Required work. Output only the stretch of the listing that starts at the line containing "replace (y +" and ends at the line containing "intros (x & Hx & ->) (y & Hy & ->).", reproduced exactly with both ends.

Content starts

(** The tick of a structure whose fields are in range. *)
Lemma civilToTick_fields x :
  valid_date (year_of x) (fromBcd (month_bcd x)) (fromBcd (day_bcd x)) ->
  0 <= fromBcd (hour_bcd x) < 24 -> 0 <= fromBcd (minute_bcd x) < 60 -> 0 <= fromBcd (second_bcd x) < 60 ->
  0 <= microsecond x < 1000000 -> 0 <= fromBcd (year_bcd x) < 100 ->
  civilToTick x =
    (days_from_civil (year_of x) (fromBcd (month_bcd x)) (fromBcd (day_bcd x)) * 86400 + fromBcd (hour_bcd x) * 3600
     + fromBcd (minute_bcd x) * 60 + fromBcd (second_bcd x) + kUnixToSceEpochSeconds) * 1000000 + microsecond x /\
  year_tick 2000 <= civilToTick x < year_tick 2100.
Proof.
  intros [Hm Hd] Hh Hmi Hs Hus Hy. unfold year_of in *. unfold civilToTick, timegm.
  cbn [tm_sec tm_min tm_hour tm_mday tm_mon tm_year].
  set (y := fromBcd (year_bcd x)) in *. set (m := fromBcd (month_bcd x)) in *. set (d := fromBcd (day_bcd x)) in *.
  replace ((m - 1) / 12) with 0 by dm_lia. replace ((m - 1) mod 12 + 1) with m by dm_lia.
  replace (y + 100 + 1900 + 0) with (2000 + y) by lia.
  assert (days_from_civil (2000 + y) m 1 + (d - 1) = days_from_civil (2000 + y) m d) as -> by (unfold days_from_civil; lia).
  assert (10957 <= days_from_civil (2000 + y) m d < 47482) as Hdays.
  { pose proof (days_in_year (2000 + y) m d (conj Hm Hd)).
    pose proof (jan1_mono 2000 (2000 + y)). pose proof (jan1_mono (2000 + y + 1) 2100).
    change (jan1 2000) with 10957 in *. change (jan1 2100) with 47482 in *. lia. }
  set (days := days_from_civil (2000 + y) m d) in *. unfold year_tick, kUnixToSceEpochSeconds.
  change (days_from_civil 2000 1 1) with 10957. change (days_from_civil 2100 1 1) with 47482.
  set (S := days * 86400 + _ + _ + _). assert (946684800 <= S < 4102444800) as HS by (subst S; lia).
  rewrite (wrap_id 64 S), (wrap_id 64 (S + _)), (wrap_id 64 (_ * 1000000)), wrap_id by (unfold in_width; lia). lia.
Qed.

End Lemmas.

Section Properties.
Import Calendar SceRtc.

Lemma bcd_inj a b : bcd_ok a -> bcd_ok b -> fromBcd a = fromBcd b -> a = b.
Proof.
  intros (x & Hx & ->) (y & Hy & ->).
  destruct (toBcd_val x Hx) as [<- ->], (toBcd_val y Hy) as [<- ->]. by intros ->.
Qed.

(** Structures with the same date, time and fraction are the same. *)
Lemma date_ext a b :
  well_formed a -> well_formed b -> year_of a = year_of b -> fromBcd (month_bcd a) = fromBcd (month_bcd b) ->
  fromBcd (day_bcd a) = fromBcd (day_bcd b) -> fromBcd (hour_bcd a) = fromBcd (hour_bcd b) ->
  fromBcd (minute_bcd a) = fromBcd (minute_bcd b) -> fromBcd (second_bcd a) = fromBcd (second_bcd b) ->
  microsecond a = microsecond b -> a = b.
Proof.
  unfold year_of. intros [Ha _ _ _ [Ra0 Ra1]] [Hb _ _ _ [Rb0 Rb1]] Hy Hm Hd Hh Hmi Hs Hus.
  assert (fromBcd (year_bcd a) = fromBcd (year_bcd b)) as Hy' by lia.
  apply Forall_cons in Ha as [A1 Ha], Hb as [B1 Hb]. apply Forall_cons in Ha as [A2 Ha], Hb as [B2 Hb].
  apply Forall_cons in Ha as [A3 Ha], Hb as [B3 Hb]. apply Forall_cons in Ha as [A4 Ha], Hb as [B4 Hb].
  apply Forall_cons in Ha as [A5 Ha], Hb as [B5 Hb]. apply Forall_cons in Ha as [A6 _], Hb as [B6 _].
  destruct a, b; simpl in *. f_equal; try (by apply bcd_inj); congruence.
Qed.

Lemma tick_well_formed t : in_width 64 t -> well_formed (tickToCivil t).
Proof.
  intros Ht. pose proof (tick_fields t Ht) as H. cbv zeta in H.
  set (sec := t / 1000000 - kUnixToSceEpochSeconds) in *.
  destruct (civil_from_days (sec / 86400)) as [[y m] d]. unfold in_width in Ht.
  destruct H as (Hy & [Hm Hd] & _ & Fy & Fm & Fd & Fh & Fmi & Fs & Fus & Hb & Hr).
  constructor; [done| | | |done].
  - unfold year_of. rewrite Fy, Fm, Fd. split; [done|]. pose proof (days_in_month_century y m). lia.
  - rewrite Fh, Fmi, Fs. clearbody sec. split; [|split]; dm_lia.
  - rewrite Fus. dm_lia.
Qed.

(** C22: every structure the library fills is well formed, for all 2^64
    ticks: two decimal digits in every date field, a day that the month has in
    the year the structure names, a time below 24:00:00 and a fraction below a
    second. *)
Theorem clock_well_formed t : in_width 64 t -> well_formed (tickToCivil t).
Proof. apply tick_well_formed. Qed.

(** Setting a date from a tick and reading it back gives the same tick
    exactly for the years 2000 to 2099.  Any other tick comes back as the tick
    of those years with the same structure: the century is lost. *)
Theorem tick_roundtrip t :
  in_width 64 t ->
  let t' := civilToTick (tickToCivil t) in
  year_tick 2000 <= t' < year_tick 2100 /\ tickToCivil t' = tickToCivil t /\
  (t' = t <-> year_tick 2000 <= t < year_tick 2100).
Proof.
  intros Ht t'. pose proof (tick_fields t Ht) as H. pose proof (tick_well_formed t Ht) as Hwf. cbv zeta in H.
  set (x := tickToCivil t) in *. set (sec := t / 1000000 - kUnixToSceEpochSeconds) in *.
  destruct (civil_from_days (sec / 86400)) as [[y m] d].
  destruct H as (Hy & Hv & Hdays & Fy & Fm & Fd & Fh & Fmi & Fs & Fus & _).
  destruct (civilToTick_fields x (wf_date _ Hwf)) as [Et' Hrange];
    [rewrite Fh; dm_lia|rewrite Fmi; dm_lia|rewrite Fs; dm_lia|apply (wf_micro _ Hwf)|rewrite Fy; dm_lia|].
  fold t' in Et', Hrange. split; [exact Hrange|].
  set (days := days_from_civil (year_of x) (fromBcd (month_bcd x)) (fromBcd (day_bcd x))) in *.
  assert (in_width 64 t') as Ht'.
  { unfold in_width. unfold year_tick, kUnixToSceEpochSeconds in Hrange. rewrite !days_jan1 in Hrange.
    change (jan1 2000) with 10957 in Hrange. change (jan1 2100) with 47482 in Hrange. lia. }
  set (sec' := t' / 1000000 - kUnixToSceEpochSeconds).
  assert (sec' = days * 86400 + sec mod 86400 /\ t' mod 1000000 = t mod 1000000) as [Es' Em'].
  { rewrite Fh, Fmi, Fs, Fus in Et'. subst sec'. rewrite Et'. clearbody sec days. dm_lia. }
  split.
  - pose proof (tick_fields t' Ht') as H'. pose proof (tick_well_formed t' Ht') as Hwf'. cbv zeta in H'.
    fold sec' in H'. replace (sec' / 86400) with days in H' by (rewrite Es'; clearbody sec; dm_lia).
    replace (sec' mod 86400) with (sec mod 86400) in H' by (rewrite Es'; clearbody sec; dm_lia).
    assert (civil_from_days days = (year_of x, fromBcd (month_bcd x), fromBcd (day_bcd x))) as Ec
      by (apply civil_days_civil, (wf_date _ Hwf)).
    rewrite Ec in H'.
    destruct H' as (_ & _ & _ & Gy & Gm & Gd & Gh & Gmi & Gs & Gus & _).
    apply date_ext; try done; try congruence. unfold year_of at 1. rewrite Gy. unfold year_of. rewrite Fy. dm_lia.
  - split; [intros E; rewrite <- E; exact Hrange|]. intros Hin.
    assert (2000 <= y < 2100) as Hyr.
    { apply (year_range _ _ _ _ _ Hv). rewrite Hdays. unfold year_tick in Hin. rewrite !days_jan1 in Hin.
      subst sec. clear -Hin. unfold kUnixToSceEpochSeconds in *. dm_lia. }
    assert (days = sec / 86400) as Hd'.
    { rewrite <- Hdays. subst days. unfold year_of. rewrite Fy, Fm, Fd. f_equal. clear -Hyr. dm_lia. }
    rewrite (Z.div_mod t' 1000000), (Z.div_mod t 1000000), Em' by lia. subst sec sec'. rewrite Hd' in Es'.
    clear -Es'. dm_lia.
Qed.

Lemma clock_well_formed_witness : well_formed (tickToCivil (2 ^ 64 - 1)).
Proof. apply clock_well_formed. unfold in_width. lia. Defined.

(** 2024-02-29 and 1970-01-01. *)
Definition leap_tick : Z := 63844761600000000 + 1.
Definition unix_tick : Z := kUnixToSceEpochSeconds * 1000000.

Content ends

Your response.
  replace (y + 100 + 1900 + 0) with (2000 + y) by lia.
  assert (days_from_civil (2000 + y) m 1 + (d - 1) = days_from_civil (2000 + y) m d) as -> by (unfold days_from_civil; lia).
  assert (10957 <= days_from_civil (2000 + y) m d < 47482) as Hdays.
  { pose proof (days_in_year (2000 + y) m d (conj Hm Hd)).
    pose proof (jan1_mono 2000 (2000 + y)). pose proof (jan1_mono (2000 + y + 1) 2100).
    change (jan1 2000) with 10957 in *. change (jan1 2100) with 47482 in *. lia. }
  set (days := days_from_civil (2000 + y) m d) in *. unfold year_tick, kUnixToSceEpochSeconds.
  change (days_from_civil 2000 1 1) with 10957. change (days_from_civil 2100 1 1) with 47482.
  set (S := days * 86400 + _ + _ + _). assert (946684800 <= S < 4102444800) as HS by (subst S; lia).
  rewrite (wrap_id 64 S), (wrap_id 64 (S + _)), (wrap_id 64 (_ * 1000000)), wrap_id by (unfold in_width; lia). lia.
Qed.

End Lemmas.

Section Properties.
Import Calendar SceRtc.

Lemma bcd_inj a b : bcd_ok a -> bcd_ok b -> fromBcd a = fromBcd b -> a = b.
Proof.
  intros (x & Hx & ->) (y & Hy & ->).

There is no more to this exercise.